The job is to find each line in the entries holding the string "same" and copy that line.

☆ ☆ ☆ ☆ ☆ ☆ ☆

(** C9.  The request issued by [getBatchKeywordOverview] and by
    [getKeywordDifficulty] has the keywords joined with semicolons as its
    [phrase], the request issued by [getTrafficSummary] has the domains
    joined with commas as its [domains]; with an empty cache and a limit of
    at least 1 each of the calls ends and issues its request.  The
    keywords a, b, c are sent as [a;b;c]. *)
Theorem lists_sent_joined env this :
  (forall fuel keywords database w out w1 req,
     getBatchKeywordOverview env fuel this keywords database w = Some (out, w1) ->
     network w1 = network w ++ [req] ->
     assoc "phrase" (params req) = Some (PStr (String.concat ";" keywords)))
  /\ (forall fuel keywords database w out w1 req,
        getKeywordDifficulty env fuel this keywords database w = Some (out, w1) ->
        network w1 = network w ++ [req] ->
        assoc "phrase" (params req) = Some (PStr (String.concat ";" keywords)))
  /\ (forall fuel domains country w out w1 req,
        getTrafficSummary env fuel this domains country w = Some (out, w1) ->
        network w1 = network w ++ [req] ->
        assoc "domains" (params req) = Some (PStr (String.concat "," domains)))
  /\ (forall keywords domains database country w,
        entries (apiCache w) = ∅ -> 1 <= rateLimit (rateLimiter w) ->
        (exists fuel out w1 req,
           getBatchKeywordOverview env fuel this keywords database w
           = Some (out, w1) /\ network w1 = network w ++ [req])
        /\ (exists fuel out w1 req,
              getKeywordDifficulty env fuel this keywords database w
              = Some (out, w1) /\ network w1 = network w ++ [req])
        /\ (exists fuel out w1 req,
              getTrafficSummary env fuel this domains country w
              = Some (out, w1) /\ network w1 = network w ++ [req]))
  /\ join ";" ["a"; "b"; "c"] = "a;b;c".
Proof.
  split; [|split; [|split; [|split]]].
  - intros fuel keywords database w out w1 req Hrun Hnet.
    by rewrite (invoke_sends _ _ _ _ _ _ _ _ _ Hrun Hnet).
  - intros fuel keywords database w out w1 req Hrun Hnet.
    by rewrite (invoke_sends _ _ _ _ _ _ _ _ _ Hrun Hnet).
  - intros fuel domains country w out w1 req Hrun Hnet.
    by rewrite (invoke_sends _ _ _ _ _ _ _ _ _ Hrun Hnet).
  - intros keywords domains database country w Hempty Hpos.
    unfold getBatchKeywordOverview, getKeywordDifficulty, getTrafficSummary.
    split; [|split];
      match goal with
      | |- context [makeRequest env _ this ?u ?p noOptions w] =>
          destruct (makeRequest_fetches env this u p noOptions w Hempty Hpos)
            as (fuel & out & w1 & Hrun & Hnet)
      end; eauto 10.
  - reflexivity.
Qed.

Lemma lists_sent_joined_witness :
  assoc "phrase"
    (params (axiosRequest SEMRUSH_API_BASE_URL
               (requestParams sampleClient
                  [("type", PStr "phrase_these"); ("phrase", PStr "a;b;c");
                   ("database", PStr "uk");
                   ("export_columns", PStr "Ph,Nq,Cp,Co,Nr,Td,In,Kd")])
               noOptions))
  = Some (PStr (String.concat ";" ["a"; "b"; "c"])).
Proof.
  refine (proj1 (lists_sent_joined (answering okResponse) sampleClient)
            1%nat ["a"; "b"; "c"] "uk" freshWorld _ _ _ _ _);
    reflexivity.
Defined.

(** ** C10: a display limit of 0 *)

(** C10.  A call whose [limit] argument is 0 is the same call as the one
    with no limit: it has the same outcome in every world, and the request
    it issues has no [display_limit] property.  (A limit other than 0 is
    sent as [display_limit].)  With an empty cache and a limit of at least 1
    for the rate limiter, the call ends and issues its request. *)
Theorem zero_limit_dropped op :
  limitArgument op = Some (Some 0) ->
  (forall env fuel this,
     invoke env fuel this op = invoke env fuel this (withLimit None op))
  /\ (forall env fuel this w out w1 req,
        invoke env fuel this op w = Some (out, w1) ->
        network w1 = network w ++ [req] ->
        assoc "display_limit" (params req) = None)
  /\ (forall env this w,
        entries (apiCache w) = ∅ -> 1 <= rateLimit (rateLimiter w) ->
        exists fuel out w1 req,
          invoke env fuel this op w = Some (out, w1) /\
          network w1 = network w ++ [req])
  /\ (forall n env fuel this w out w1 req,
        n <> 0 ->
        invoke env fuel this (withLimit (Some n) op) w = Some (out, w1) ->
        network w1 = network w ++ [req] ->
        assoc "display_limit" (params req) = Some (PNum n)).
Proof.
  intros Hzero.
  destruct (invoke_makeRequest op) as (url & ps & _ & Hlimit & Hop).
  rewrite Hzero in Hlimit. simpl in Hlimit.
  split; [|split; [|split]].
  - intros env fuel this.
    destruct op; simpl in Hzero; try discriminate;
      injection Hzero as ->; reflexivity.
  - intros env fuel this w out w1 req. rewrite Hop. intros Hrun Hnet.
    rewrite (invoke_sends _ _ _ _ _ _ _ _ _ Hrun Hnet). simpl.
    unfold requestParams. by rewrite assoc_obj_set_ne.
  - intros env this w Hempty Hpos.
    destruct (makeRequest_fetches env this url ps noOptions w Hempty Hpos)
      as (fuel & out & w1 & Hrun & Hnet).
    exists fuel, out, w1. rewrite Hop. eauto.
  - intros n env fuel this w out w1 req Hn.
    destruct (invoke_makeRequest (withLimit (Some n) op))
      as (url' & ps' & _ & Hlimit' & Hop').
    assert (limitArgument (withLimit (Some n) op) = Some (Some n)) as Hset.
    { destruct op; simpl in Hzero; try discriminate; reflexivity. }
    rewrite Hset in Hlimit'. destruct (Z.eqb_spec n 0); [done|].
    rewrite Hop'. intros Hrun Hnet.
    rewrite (invoke_sends _ _ _ _ _ _ _ _ _ Hrun Hnet). simpl.
    unfold requestParams. by rewrite assoc_obj_set_ne.
Qed.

☆ ☆ ☆ ☆ ☆ ☆ ☆

ANSWER SECTION
(** C10.  A call whose [limit] argument is 0 is the same call as the one
    with no limit: it has the same outcome in every world, and the request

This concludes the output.